Tina Fey Kermit Muppets Most Wanted Weekend Box Office Wrap Up: March 30th, 2014

Muppets Most Wanted comes in at number 3 with $11.3 million, which brings its domestic total up to $33 million. While this second Muppets movie (of this latest run) is well behind its predecessor in terms of overall gross, it is actually tracking slightly ahead in terms of second weekend numbers. Still, it seems unlikely that Disney will want to move forward on a third film based solely on box office receipts.

In at number 4 is Mr. Peabody & Sherman with $9.5 million. The animated film has pulled in $94 million in domestic theaters and $218 million worldwide.

Rounding out the top 5 is God’s Not Dead with $9 million. The religious-themed film held extremely well this weekend and only dropped 1% from last week, an especially impressive feat considering the film added about 300 screens to its count. Thus far, God’s Not Dead has grossed $22 million.

The number 6 film this weekend is The Grand Budapest Hotel with $8.8 million. Yet again this latest film from acclaimed indie director Wes Anderson has posted a strong per-screen average ($9,033/screen) and crept further up the top 10. All told, the film has accrued $24 million on less than 1,000 screens.

Coming in at number 7 is Sabotage (read our review) with $5.3 million. While the performances of recent Schwarzenegger films like Escape Plan ($9.9 million) and The Last Stand ($6 million) suggested that audiences were no longer interested in the aging action star, Sabotage‘s abysmal opening all but confirms it.

sabotage movie arnold schwarzenegger Weekend Box Office Wrap Up: March 30th, 2014

It seems it doesn’t matter if the film is rated R, rated PG-13, features fellow big name actors, or even high profile directors – Schwarzenegger’s name simply no longer resonates with moviegoers like it once did.

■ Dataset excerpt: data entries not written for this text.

(* ===== verification/ProcessBatching.v ===== *)
(** * Batching for worker processes ([execution_plane/process_batching.py])

    [BatchAccumulator] collects work items under a lock and hands them to the task queue in
    batches: when a batch is full, when the timer of its oldest item fires, when the policy
    flushes on demand, or when it is closed.  Every public method runs under the lock, so a run
    is a sequence of them.  Serialisation is [process_codec]'s: the queue holds the batches. *)

From S2P Require Import Prelude Dto.

Inductive FlushReason := FlushSize | FlushTimer | FlushClose | FlushDemand.

Record BatchAccumulator := mkAccumulator {
  batch_size : Z;
  flush_policy : string;
  demand_min_residence : Q;            (* _demand_flush_min_residence_sec *)
  task_queue : list (list WorkItem);   (* the batches put so far *)
  buffer : list WorkItem;
  first_item_time : option Q;
  flush_timer : bool;                  (* a timer is set *)
  closed : bool;
  size_flush_count : Z;
  timer_flush_count : Z;
  close_flush_count : Z;
  demand_flush_count : Z;
  total_flushed_items : Z;
  last_flush_size : Z;
  last_flush_wait_seconds : Q;
}.

#[export] Instance BatchAccumulator_settable : Settable BatchAccumulator :=
  λ a, mkAccumulator (batch_size a) (flush_policy a) (demand_min_residence a) (task_queue a) (buffer a)
         (first_item_time a) (flush_timer a) (closed a) (size_flush_count a) (timer_flush_count a)
         (close_flush_count a) (demand_flush_count a) (total_flushed_items a) (last_flush_size a)
         (last_flush_wait_seconds a).

Definition new_accumulator (size : Z) (policy : string) (residence_ms : Z) : BatchAccumulator :=
  mkAccumulator size policy (ms_to_seconds residence_ms) [] [] None false false 0 0 0 0 0 0 0.

(** [_flush_locked]; [now] is [time.monotonic()] *)
Definition flush_locked (reason : FlushReason) (now : Q) (a : BatchAccumulator) : BatchAccumulator :=
  match buffer a with
  | [] => a
  | _ =>
      let wait_seconds := match first_item_time a with None => 0%Q | Some t => Qmax0 (now - t) end in
      let batch := buffer a in
      let a1 := a <| buffer := [] |> <| first_item_time := None |> <| flush_timer := false |> in
      let a2 := match reason with
                | FlushSize => a1 <| size_flush_count ::= λ n, n + 1 |>
                | FlushTimer => a1 <| timer_flush_count ::= λ n, n + 1 |>
                | FlushClose => a1 <| close_flush_count ::= λ n, n + 1 |>
                | FlushDemand => a1 <| demand_flush_count ::= λ n, n + 1 |>
                end in
      a2 <| total_flushed_items ::= λ n, n + zlen batch |> <| last_flush_size := zlen batch |>
         <| last_flush_wait_seconds := wait_seconds |> <| task_queue ::= λ q, q ++ [batch] |>
  end.

(** [_should_flush_on_demand_locked] *)
Definition should_flush_on_demand (now : Q) (a : BatchAccumulator) : bool :=
  if decide (buffer a = []) then false
  else if decide (flush_policy a = "demand"%string) then true
  else if decide (flush_policy a ≠ "demand_min_residence"%string) then false
  else match first_item_time a with
       | None => false
       | Some t => demand_min_residence a <=q Qmax0 (now - t)
       end.

(** [add_nowait_fast_path]; [has_room] is whether the task queue takes the batch *)
Definition add_nowait_fast_path (has_room : bool) (w : WorkItem) (a : BatchAccumulator) : bool * BatchAccumulator :=
  if negb (batch_size a =? 1) then (false, a)
  else if closed a then (false, a)
  else if decide (buffer a ≠ []) then (false, a)
  else if negb has_room then (false, a)
  else (true, a <| size_flush_count ::= λ n, n + 1 |> <| total_flushed_items ::= λ n, n + 1 |>
                <| last_flush_size := 1 |> <| last_flush_wait_seconds := 0%Q |>
                <| task_queue ::= λ q, q ++ [[w]] |>).

Definition add (now : Q) (w : WorkItem) (a : BatchAccumulator) : BatchAccumulator :=
  if closed a then a
  else
    let a1 := if should_flush_on_demand now a then flush_locked FlushDemand now a else a in
    let a2 := a1 <| buffer ::= λ l, l ++ [w] |> in
    let a3 := match first_item_time a2 with
              | None => a2 <| first_item_time := Some now |> <| flush_timer := true |>
              | Some _ => a2
              end in
    if batch_size a3 <=? zlen (buffer a3) then flush_locked FlushSize now a3 else a3.

(** [_timer_flush] *)
Definition timer_flush (now : Q) (a : BatchAccumulator) : BatchAccumulator :=
  if decide (buffer a ≠ [] ∧ closed a = false) then flush_locked FlushTimer now a else a.

Definition close (now : Q) (a : BatchAccumulator) : BatchAccumulator :=
  let a1 := a <| closed := true |> <| flush_timer := false |> in
  if decide (buffer a1 = []) then a1 else flush_locked FlushClose now a1.

(** ** Runs *)

Inductive BatchOp :=
  | OpAdd (now : Q) (w : WorkItem) | OpFast (has_room : bool) (w : WorkItem)
  | OpTimer (now : Q) | OpClose (now : Q).

Definition batch_apply (a : BatchAccumulator) (op : BatchOp) : BatchAccumulator :=
  match op with
  | OpAdd now w => add now w a
  | OpFast has_room w => (add_nowait_fast_path has_room w a).2
  | OpTimer now => timer_flush now a
  | OpClose now => close now a
  end.

(** The items an operation takes over: those added before the accumulator was closed *)
Definition taken (a : BatchAccumulator) (op : BatchOp) : list WorkItem :=
  match op with
  | OpAdd _ w => if closed a then [] else [w]
  | OpFast has_room w => if (add_nowait_fast_path has_room w a).1 then [w] else []
  | _ => []
  end.

Fixpoint taken_by (ops : list BatchOp) (a : BatchAccumulator) : list WorkItem :=
  match ops with [] => [] | op :: rest => taken a op ++ taken_by rest (batch_apply a op) end.

(** ** Invariant *)

Record batch_inv (a : BatchAccumulator) : Prop := mkBatchInv {
  bt_size : 1 ≤ batch_size a;
  bt_room : zlen (buffer a) < batch_size a;
  bt_batches batch : batch ∈ task_queue a → 1 ≤ zlen batch ≤ batch_size a;
  bt_first : first_item_time a = None ↔ buffer a = [];
  bt_timer : closed a = false → flush_timer a = negb (bool_decide (buffer a = []));
  bt_closed : closed a = true → buffer a = [];
  bt_total : total_flushed_items a = zlen (concat (task_queue a));
  bt_counts : size_flush_count a + timer_flush_count a + close_flush_count a + demand_flush_count a
              = zlen (task_queue a);
}.

Lemma new_accumulator_inv size policy ms : 1 ≤ size → batch_inv (new_accumulator size policy ms).
Proof.
  intros H. constructor; cbn; try done; try (unfold zlen; cbn; lia).
  intros b Hb. by apply elem_of_nil in Hb.
Qed.

(** A batch leaves with everything that was waiting. *)
Lemma flush_items reason now a :
  concat (task_queue (flush_locked reason now a)) ++ buffer (flush_locked reason now a)
  = concat (task_queue a) ++ buffer a.
Proof.
  unfold flush_locked. destruct (buffer a) as [|w l] eqn:Hb; [by rewrite Hb|].
  destruct reason; cbn; by rewrite concat_app; cbn; rewrite !app_nil_r.
Qed.

Lemma flush_empties reason now a :
  buffer (flush_locked reason now a) = [] ∧ closed (flush_locked reason now a) = closed a
  ∧ batch_size (flush_locked reason now a) = batch_size a.
Proof.
  unfold flush_locked. destruct (buffer a) as [|w l] eqn:Hb; [done|]. by destruct reason.
Qed.

(** What a flush needs: [add] is in such a state between the append and the size check. *)
Record flushable (a : BatchAccumulator) : Prop := mkFlushable {
  fl_size : 1 ≤ batch_size a;
  fl_room : zlen (buffer a) ≤ batch_size a;
  fl_batches batch : batch ∈ task_queue a → 1 ≤ zlen batch ≤ batch_size a;
  fl_total : total_flushed_items a = zlen (concat (task_queue a));
  fl_counts : size_flush_count a + timer_flush_count a + close_flush_count a + demand_flush_count a
              = zlen (task_queue a);
}.

Lemma flush_inv reason now a : flushable a → buffer a ≠ [] → batch_inv (flush_locked reason now a).
Proof.
  intros [H1 H2 H3 H4 H5] Hne. unfold flush_locked. destruct (buffer a) as [|w l] eqn:Hb; [done|].
  assert (1 ≤ zlen (w :: l)) by (rewrite zlen_cons; pose proof (zlen_nonneg l); lia).
  constructor; destruct reason; cbn; try done; try (unfold zlen at 1; cbn; lia).
  all: try (intros b [Hin| ->%list_elem_of_singleton]%elem_of_app; [by apply H3|lia]).
  all: try (rewrite concat_app, !zlen_app, H4; cbn; rewrite app_nil_r; done).
  all: rewrite zlen_app; unfold zlen at 2; cbn; lia.
Qed.

Lemma inv_flushable a : batch_inv a → flushable a.
Proof. intros []. constructor; try done. lia. Qed.

Lemma add_inv now w a : batch_inv a → batch_inv (add now w a).
Proof.
  intros Ha. unfold add. destruct (closed a) eqn:Hc; [done|].
  set (a1 := if should_flush_on_demand now a then flush_locked FlushDemand now a else a).
  assert (batch_inv a1 ∧ closed a1 = false) as [Ha1 Hc1].
  { unfold a1. destruct (should_flush_on_demand now a) eqn:Hs; [|done].
    destruct (flush_empties FlushDemand now a) as (_ & Hcl & _). split; [|congruence].
    apply flush_inv; [by apply inv_flushable|]. unfold should_flush_on_demand in Hs. by case_decide. }
  clearbody a1. set (a2 := a1 <| buffer ::= λ l, l ++ [w] |>). cbn zeta.
  set (a3 := match first_item_time a2 with None => _ | Some _ => _ end).
  assert (buffer a3 = buffer a1 ++ [w] ∧ flushable a3 ∧ closed a3 = false ∧ batch_size a3 = batch_size a1
    ∧ is_Some (first_item_time a3) ∧ flush_timer a3 = true) as (Hb & Hf & Hc3 & Hbs & Hfi & Ht).
  { destruct Ha1. unfold a3. change (first_item_time a2) with (first_item_time a1).
    destruct (first_item_time a1) as [t|] eqn:Hfi; cbn.
    - split; [done|]. split; [constructor; cbn; try done; rewrite zlen_app; unfold zlen at 2; cbn; lia|].
      repeat (split; [done || eauto|]). rewrite bt_timer0 by done.
      destruct (decide (buffer a1 = [])) as [He|]; [apply bt_first0 in He; congruence|by rewrite bool_decide_false].
    - split; [done|]. split; [constructor; cbn; try done; rewrite zlen_app; unfold zlen at 2; cbn; lia|].
      eauto. }
  clearbody a3. assert (buffer a3 ≠ []) as Hne by (rewrite Hb; by destruct (buffer a1)).
  destruct (Z.leb_spec (batch_size a3) (zlen (buffer a3))) as [|Hlt]; [by apply flush_inv|].
  destruct Hf. constructor; try done.
  - destruct Hfi as [t Hfi]. rewrite Hfi. split; [done|]. intros ?. done.
  - intros _. by rewrite Ht, bool_decide_false.
  - intros. congruence.
Qed.

Lemma fast_path_inv room w a : batch_inv a → batch_inv (add_nowait_fast_path room w a).2.
Proof.
  intros Ha. unfold add_nowait_fast_path. destruct (Z.eqb_spec (batch_size a) 1) as [Hs|]; cbn [negb]; [|done].
  destruct (closed a) eqn:Hc; [done|]. case_decide; [done|]. destruct room; cbn [negb]; [|done]. destruct Ha.
  constructor; cbn; try done.
  - intros b [Hin| ->%list_elem_of_singleton]%elem_of_app; [by apply bt_batches0|]. unfold zlen; cbn. lia.
  - rewrite concat_app, zlen_app, bt_total0. cbn. unfold zlen at 3. cbn. lia.
  - rewrite zlen_app. unfold zlen at 2. cbn. lia.
Qed.

Lemma timer_inv now a : batch_inv a → batch_inv (timer_flush now a).
Proof. intros Ha. unfold timer_flush. case_decide as Hd; [|done]. apply flush_inv; [by apply inv_flushable|apply Hd]. Qed.

Lemma close_inv now a : batch_inv a → batch_inv (close now a).
Proof.
  intros Ha. unfold close. case_decide as Hd; cbn in Hd.
  - destruct Ha. constructor; cbn; try done.
  - apply flush_inv; [|done]. apply inv_flushable in Ha. destruct Ha. by constructor.
Qed.

Lemma batch_apply_inv a op : batch_inv a → batch_inv (batch_apply a op).
Proof. intros Ha. destruct op; cbn; [by apply add_inv|by apply fast_path_inv|by apply timer_inv|by apply close_inv]. Qed.

(** Each operation passes on what was there and what it takes. *)
Lemma batch_apply_items a op :
  concat (task_queue (batch_apply a op)) ++ buffer (batch_apply a op)
  = (concat (task_queue a) ++ buffer a) ++ taken a op.
Proof.
  destruct op as [now w|room w|now|now]; cbn.
  - unfold add. destruct (closed a); [by rewrite app_nil_r|].
    set (a1 := if should_flush_on_demand now a then flush_locked FlushDemand now a else a).
    assert (concat (task_queue a1) ++ buffer a1 = concat (task_queue a) ++ buffer a) as H1
      by (unfold a1; destruct (should_flush_on_demand now a); [apply flush_items|done]).
    clearbody a1. cbn zeta.
    match goal with |- context [match first_item_time ?x with None => ?y | Some _ => _ end] =>
      set (a3 := match first_item_time x with None => y | Some _ => x end) end.
    assert (concat (task_queue a3) ++ buffer a3 = (concat (task_queue a) ++ buffer a) ++ [w]) as H3.
    { rewrite <-H1. unfold a3. cbn. destruct (first_item_time a1); cbn; by rewrite app_assoc. }
    destruct (batch_size a3 <=? zlen (buffer a3)); [by rewrite flush_items|done].
  - unfold add_nowait_fast_path. destruct (negb (batch_size a =? 1)); [by rewrite app_nil_r|].
    destruct (closed a); [by rewrite app_nil_r|]. case_decide as Hd; [by rewrite app_nil_r|].
    destruct (negb room); [by rewrite app_nil_r|]. cbn. rewrite Hd, concat_app. cbn.
    by rewrite !app_nil_r.
  - unfold timer_flush. case_decide; [rewrite flush_items|]; by rewrite app_nil_r.
  - unfold close. case_decide; [|rewrite flush_items]; cbn; by rewrite app_nil_r.
Qed.

Lemma batch_run_items ops a :
  let a' := fold_left batch_apply ops a in
  concat (task_queue a') ++ buffer a' = (concat (task_queue a) ++ buffer a) ++ taken_by ops a.
Proof.
  revert a. induction ops as [|op ops IH]; intros a; cbn; [by rewrite app_nil_r|].
  cbn in IH. by rewrite IH, batch_apply_items, <-app_assoc.
Qed.

(** C30. The accumulator neither loses, duplicates nor reorders work: in every run the batches handed
    over, in order, followed by the items still waiting are exactly the items taken; batches are
    never empty nor over the configured size; waiting items always have a timer running, so none is
    stranded; and nothing waits once it is closed. *)
Theorem batching_preserves_work size policy ms ops :
  1 ≤ size →
  let a0 := new_accumulator size policy ms in
  let a := fold_left batch_apply ops a0 in
  concat (task_queue a) ++ buffer a = taken_by ops a0
  ∧ (∀ batch, batch ∈ task_queue a → 1 ≤ zlen batch ≤ batch_size a)
  ∧ (buffer a ≠ [] → flush_timer a = true ∧ closed a = false)
  ∧ total_flushed_items a = zlen (concat (task_queue a)).
Proof.
  intros Hs a0 a. assert (batch_inv a) as Ha.
  { apply (fold_left_inv batch_inv); [intros; by apply batch_apply_inv|by apply new_accumulator_inv]. }
  split; [exact (batch_run_items ops a0)|]. split; [apply Ha|]. split; [|apply Ha].
  intros Hne. assert (closed a = false) as Hc.
  { destruct (closed a) eqn:Hc; [|done]. by destruct Hne; apply (bt_closed _ Ha). }
  split; [|done]. by rewrite (bt_timer _ Ha Hc), bool_decide_false.
Qed.

(** An item added after the close is dropped without a word. *)
Lemma add_after_close_drops now w a : closed a = true → add now w a = a.
Proof. intros H. unfold add. by rewrite H. Qed.

(** ** Witness: three items in batches of two *)

Definition batch_demo_item (o : Z) : WorkItem := mkWorkItem "id" (mkTp "orders" 0) o 1 PyNone PyNone 0 None.
Definition batch_demo_ops : list BatchOp :=
  [OpAdd 0%Q (batch_demo_item 0); OpAdd 1%Q (batch_demo_item 1); OpAdd 2%Q (batch_demo_item 2); OpClose 3%Q].

Example batch_demo_batches :
  (λ batch : list WorkItem, wi_offset <$> batch) <$> task_queue (fold_left batch_apply batch_demo_ops (new_accumulator 2 "size_or_timer" 0))
  = [[0; 1]; [2]].
Proof. vm_compute. reflexivity. Qed.

Lemma batching_preserves_work_witness :
  total_flushed_items (fold_left batch_apply batch_demo_ops (new_accumulator 2 "size_or_timer" 0)) = 3
  ∧ (∀ batch, batch ∈ task_queue (fold_left batch_apply batch_demo_ops (new_accumulator 2 "size_or_timer" 0)) →
       1 ≤ zlen batch ≤ 2).
Proof.
  destruct (batching_preserves_work 2 "size_or_timer" 0 batch_demo_ops ltac:(lia)) as (_ & H & _).
  split; [vm_compute; reflexivity|exact H].
Defined.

Need for Speed is the number 8 movie this weekend with $4.33 million, which brings its domestic total up to $37 million. Though the domestic grosses are likely not what the studios were hoping for when they first announced the project, Need for Speed has done decent business overseas, perhaps enough to justify a second go ’round. The film has made $168 million worldwide.

In at number 9 is 300: Rise of an Empire with $4.3 million. The big budget sequel has now eclipsed the $100 million mark with $101M after 4 weeks. While that’s a far cry from the original 300‘s $210 million, Rise of an Empire‘s worldwide total of $314 million is extremely impressive.

Rounding out the top 10 is Non-Stop with $4 million. The Liam Neeson thriller has done quite well for itself, amassing $85 million over the past 5 weeks and has more than proven that Liam Neeson is still a big draw when starring in films not titled Taken.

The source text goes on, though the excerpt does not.